The senior management of such companies demonstrates a genuine commitment towards being customer oriented and it ensures that the same is ingrained in the employees. The management also ensures that every employee is aware and understands how his actions have an impact on the customers and the business. Also, the employees are encouraged to participate in decisions that better customer experiences.
Jeff Bezos, the founder of Amazon.com, is known to be obsessive about the customers. He has literally baked customer centricity in every employee of ‘the Earth’s most customer-centric company’.
Such organisations value their customers and don’t miss any chance to interact with them. They are also cognizant of the fact that their customer base has different preferences, hence, they ensure they are available across channels. The information they share is also consistent across channels. Not just that, they have response teams across channels that are quick and empathetic to customer grievances.
Have a look at the Zappos website. Unlike a lot of other websites where you have to browse through for a good amount of time before you can finally locate a number, Zappos’ website has its customer care number on its home page! Isn’t that a beautiful way of being easily accessible to customers?

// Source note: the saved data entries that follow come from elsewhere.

(* ===== verification/Refinement.v ===== *)
(** Refinement: every committed transaction of the job, lease, result and
    dead-letter packages is a sequence of lifecycle steps. *)

From S2P Require Import Prelude GoStrings Retry Json Queue JobModel Schema Sql Outbox JobStore WorkerRegistry Authz Lease Result Dlq Lifecycle.

Open Scope Z_scope.

(** ** The abstraction function *)

Definition job_request (r : JobRow) : Request :=
  mkRequest (j_dataset_version_id r) (j_operations r) (j_request_fingerprint r) (j_priority r) (j_max_attempts r).
Definition abs_job (r : JobRow) : JView := mkJView (j_id r) (j_owner_user_id r) (job_request r) (j_state r).
Definition abs_attempt (a : AttemptRow) : AView :=
  mkAView (a_id a) (a_job_id a) (a_attempt_number a) (a_state a) (a_lease_id a).
Definition abs_quota (q : QuotaRow) : Z * Z := (q_queued_count q, q_active_count q).
Definition abs_history (h : HistoryRow) : HView := mkHView (h_job_id h) (h_from_state h) (h_to_state h).

Definition abs (d : DB) : LState :=
  mkLState (abs_job <$> t_jobs d) (abs_attempt <$> t_attempts d) (abs_quota <$> t_quotas d)
    (abs_history <$> t_history d).

Definition db_ok (d : DB) : Prop := lifecycle_ok (abs d).

Definition refines {A} (m : Tx DB A) : Prop :=
  ∀ o w, db_ok (st w) → wp o m (λ _ w', rtc step (abs (st w)) (abs (st w'))) w.

Lemma fmap_alter_Some {A B} (g : A → B) f k (m : gmap uuid A) x :
  m !! k = Some x → g <$> alter f k m = <[k := g (f x)]> (g <$> m).
Proof.
  intros Hk. apply map_eq. intros i. rw lookup_fmap. destruct (decide (k = i)) as [->|Hne].
  - by rw lookup_alter_eq Hk lookup_insert_eq.
  - rw lookup_alter_ne // lookup_insert_ne // lookup_fmap //.
Qed.

Lemma step_to L L' X : step L L' → X = L' → rtc step L X.
Proof. intros H ->. by apply rtc_once. Qed.

(** ** Reading the invariant at the rows *)

Section rows.
Context (d : DB) (Hok : db_ok d).

Lemma job_key j r : t_jobs d !! j = Some r → j_id r = j.
Proof. intros Hj. apply (proj1 (lo_keys _ Hok) j (abs_job r)). simpl. by rw lookup_fmap Hj. Qed.

Lemma attempt_key k a : t_attempts d !! k = Some a → a_id a = k.
Proof. intros Ha. apply (proj2 (lo_keys _ Hok) k (abs_attempt a)). simpl. by rw lookup_fmap Ha. Qed.

Lemma abs_job_at j r : t_jobs d !! j = Some r → L_jobs (abs d) !! jv_id (abs_job r) = Some (abs_job r).
Proof. intros Hj. simpl. by rw (job_key _ _ Hj) lookup_fmap Hj. Qed.

(** The attempt [ORDER BY attempt_number DESC LIMIT 1] returns is the current one. *)
Lemma latest_at_job j r a :
  t_jobs d !! j = Some r → latest_attempt d j = Some a → at_job (abs d) (abs_job r) (abs_attempt a).
Proof.
  intros Hj (Haj&(k&Hk)&Hmax)%latest_attempt_Some. split; [by eapply abs_job_at|].
  pose proof (attempt_key _ _ Hk) as Hid. simpl. rw (job_key _ _ Hj).
  destruct (lo_coherent _ Hok _ _ (abs_job_at _ _ Hj)) as (w&Hcur&_&_).
  simpl in Hcur. rw (job_key _ _ Hj) in Hcur. pose proof Hcur as (Hw&Hwj&Hwmax).
  destruct (decide (k = av_id w)) as [->|Hne].
  - simpl in Hw. rw lookup_fmap Hk /= in Hw. injection Hw as Hw. by rw Hw.
  - exfalso. specialize (Hwmax k (abs_attempt a)). rw lookup_fmap Hk in Hwmax.
    specialize (Hwmax eq_refl Haj Hne).
    simpl in Hw. rw lookup_fmap in Hw. destruct (t_attempts d !! av_id w) as [b|] eqn:Hb; [|done].
    injection Hw as <-. specialize (Hmax _ _ Hb Hwj). simpl in Hwmax. lia.
Qed.

(** A job has attempts. *)
Lemma latest_exists j r : t_jobs d !! j = Some r → ∃ a, latest_attempt d j = Some a.
Proof.
  intros Hj. destruct (latest_attempt d j) as [a|] eqn:E; [eauto|]. exfalso.
  destruct (lo_coherent _ Hok _ _ (abs_job_at _ _ Hj)) as (w&(Hw&Hwj&_)&_&_).
  simpl in Hw, Hwj. rw lookup_fmap in Hw. destruct (t_attempts d !! av_id w) as [b|] eqn:Hb; [|done].
  injection Hw as <-. apply (latest_attempt_None _ _ E _ _ Hb). simpl in Hwj. by rw Hwj (job_key _ _ Hj).
Qed.

(** An attempt that is still open is the current one of its job. *)
Lemma open_at_job j r k a :
  t_jobs d !! j = Some r → t_attempts d !! k = Some a → a_job_id a = j →
  open_attempt (a_state a) = true → at_job (abs d) (abs_job r) (abs_attempt a).
Proof.
  intros Hj Hk Haj Ho. split; [by eapply abs_job_at|].
  destruct (lo_coherent _ Hok _ _ (abs_job_at _ _ Hj)) as (w&Hcur&_&Hcl).
  pose proof Hcur as (Hw&_&_). destruct (decide (k = av_id w)) as [->|Hne].
  - simpl in Hw. rw lookup_fmap Hk /= in Hw. injection Hw as Hw. by rw Hw.
  - specialize (Hcl k (abs_attempt a)). simpl in Hcl. rw lookup_fmap Hk in Hcl.
    rw Hcl // in Ho. by rw (job_key _ _ Hj).
Qed.

(** The owner's counters, as rows. *)
Lemma quota_row_queued j r :
  t_jobs d !! j = Some r → j_state r = Queued →
  ∃ q, t_quotas d !! j_owner_user_id r = Some q ∧ 1 <= q_queued_count q.
Proof.
  intros Hj Hs. destruct (quota_queued _ _ Hok (abs_job_at _ _ Hj) Hs) as (q&a&Hq&?).
  simpl in Hq. rw lookup_fmap in Hq. destruct (t_quotas d !! _) as [x|] eqn:E; [|done].
  injection Hq as <- <-. eauto.
Qed.

Lemma quota_row_held j r :
  t_jobs d !! j = Some r → held_job (j_state r) = true →
  ∃ q, t_quotas d !! j_owner_user_id r = Some q ∧ 1 <= q_active_count q.
Proof.
  intros Hj Hs. destruct (quota_held _ _ Hok (abs_job_at _ _ Hj) Hs) as (q&a&Hq&?).
  simpl in Hq. rw lookup_fmap in Hq. destruct (t_quotas d !! _) as [x|] eqn:E; [|done].
  injection Hq as <- <-. eauto.
Qed.

Lemma job_attempt_agree j r w : t_jobs d !! j = Some r → at_job (abs d) (abs_job r) w →
  agree (j_state r) (av_state w) = true.
Proof. intros Hj Hat. apply (at_job_current _ _ _ Hok Hat). Qed.
End rows.

(** *** Components of an abstract successor *)

Lemma abs_jobs_alter d f j r v s :
  t_jobs d !! j = Some r → abs_job r = v → j_id r = j → abs_job (f r) = move_job v s →
  abs_job <$> alter f j (t_jobs d) = <[jv_id v := move_job v s]> (abs_job <$> t_jobs d).
Proof. intros Hj <- Hid Hf. rw (fmap_alter_Some _ _ _ _ _ Hj) Hf /= Hid //. Qed.

Lemma abs_attempts_alter d f k a w' :
  t_attempts d !! k = Some a → abs_attempt (f a) = w' → av_id w' = k →
  abs_attempt <$> alter f k (t_attempts d) = put_attempt w' (abs_attempt <$> t_attempts d).
Proof. intros Ha Hf Hid. unfold put_attempt. rw (fmap_alter_Some _ _ _ _ _ Ha) Hf Hid //. Qed.

Lemma abs_quota_alter d f o q dq da :
  t_quotas d !! o = Some q → abs_quota (f q) = (q_queued_count q + dq, q_active_count q + da) →
  abs_quota <$> alter f o (t_quotas d) = bump o dq da (abs_quota <$> t_quotas d).
Proof.
  intros Hq Hf. rw (fmap_alter_Some _ _ _ _ _ Hq) Hf.
  rw (bump_Some _ _ _ _ (q_queued_count q) (q_active_count q)) //. by rw lookup_fmap Hq.
Qed.

Lemma abs_quota_same d o q :
  t_quotas d !! o = Some q → abs_quota <$> t_quotas d = bump o 0 0 (abs_quota <$> t_quotas d).
Proof.
  intros Hq. rw (bump_Some _ _ _ _ (q_queued_count q) (q_active_count q)); [by rw lookup_fmap Hq|].
  rw !Z.add_0_r insert_id //. by rw lookup_fmap Hq.
Qed.

Lemma abs_history_app d h v s :
  abs_history h = mkHView (jv_id v) (Some (jv_state v)) s →
  abs_history <$> t_history d ++ [h]
  = (abs_history <$> t_history d) ++ [mkHView (jv_id v) (Some (jv_state v)) s].
Proof. intros Hh. rw fmap_app /=. by rw Hh. Qed.

(** Incrementing the queued counter, as [Create], [RequestRetry] and [Replay] do. *)
Lemma wp_incrementQuota_at limit exceeded owner o w (Q : unit → World DB → Prop) :
  (∀ f, (abs_quota <$> f (t_quotas (st w)) = bump owner 1 0 (abs_quota <$> t_quotas (st w))) →
        Q tt (mkWorld (on_quotas f (st w)) (tick w))) →
  wp o (incrementQuota_at limit exceeded owner) Q w.
Proof.
  intros HQ. unfold incrementQuota_at. wp_steps. destruct (t_quotas (st w) !! owner) as [q|] eqn:E; wp_steps; apply HQ.
  - rw fmap_insert (bump_Some _ _ _ _ (q_queued_count q) (q_active_count q)); [by rw lookup_fmap E|].
    unfold abs_quota at 1. simpl. by rw Z.add_0_r.
  - rw fmap_insert. unfold bump. by rw lookup_fmap E.
Qed.

(** Symbolic execution through the shared helpers. *)
Ltac wp_go :=
  repeat (first
    [ wp_step
    | match goal with
      | |- wp _ (update_job _ _) _ _ => unfold update_job
      | |- wp _ (update_attempt _ _) _ _ => unfold update_attempt
      | |- wp _ (update_quota _ _) _ _ => unfold update_quota
      | |- wp _ (append_history _) _ _ => unfold append_history
      | |- wp _ (recordHistory _ _ _ _ _) _ _ => unfold recordHistory
      | |- wp _ (lease_recordHistory _ _ _ _) _ _ => unfold lease_recordHistory
      | |- wp _ (result_recordHistory _ _ _ _) _ _ => unfold result_recordHistory
      | |- wp _ (decrementQuota _) _ _ => unfold decrementQuota
      | |- wp _ (release_quota _ _) _ _ => unfold release_quota
      | |- wp _ (requeue_quota _ _) _ _ => unfold requeue_quota
      | |- wp _ (project_if_absent _ _ _) _ _ => unfold project_if_absent
      | |- wp _ (getJobTx _) _ _ => unfold getJobTx
      | |- wp _ (ignored _) _ _ => unfold ignored
      | |- wp _ (applied _) _ _ => unfold applied
      | |- wp _ (insertResultProjection _ _ _ _ _) _ _ => unfold insertResultProjection
      | |- wp _ (NewEnvelope _ _ _ _ _) _ _ => apply wp_NewEnvelope; intros ? ? ? ? ? ? ? ?; cbn [st tick]
      | |- wp _ (Enqueue _) _ _ => apply wp_Enqueue; intros ? ? ? ? ? ? ? ? ? ?; cbn [st tick]
      | |- wp _ (insert_attempt _ _ _ _) _ _ => apply wp_insert_attempt; intros ? ?; cbn [st tick]
      | |- wp _ (insert_row _ _ _ _) _ _ => apply wp_insert_row; intros ?; cbn [st tick]
      | |- wp _ (incrementQuota_at _ _ _) _ _ => apply wp_incrementQuota_at; intros ? ?; cbn [st tick]
      end ]).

Every business has a vision and mission. While the vision focuses on what the business intends to be, a mission is how a company plans to reach that goal. It is then obvious that customer-centric organisations have the customer at the heart of their business. However, having a customer-centric vision is only half the battle won. The vision is futile unless the leaders and the employees live and act on it. Additionally, everyone in the organisation – right from the top to the bottom is aware of these principles and stands by them.
Ritz-Carlton is one of the most customer-centric organisations in the world. Its motto is “We are Ladies and Gentlemen serving Ladies and Gentlemen.” This motto exemplifies the anticipatory service provided by all staff members.
Such companies truly believe that their employees are their biggest assets. They do all they can to empower, engage, retain and satisfy their employees. Firstly, such companies trust their employees to take decisions in the best interests of the customer, thus empowering the employees. Secondly, they provide all the necessary mentoring and training to ensure that the employees are equipped in the best possible ways to deal with customers. Thirdly, they recognise and reward their workforce for their performances. At the end of the day, it is the employees that can ensure a great customer experience, and such companies understand that.
It goes without saying that it is such qualities that separate these organisations from the lot. Customers love doing business with them and of course, they create great shareholder value too! Are there any other qualities of such customer centric organisations that we have missed? Do let us know!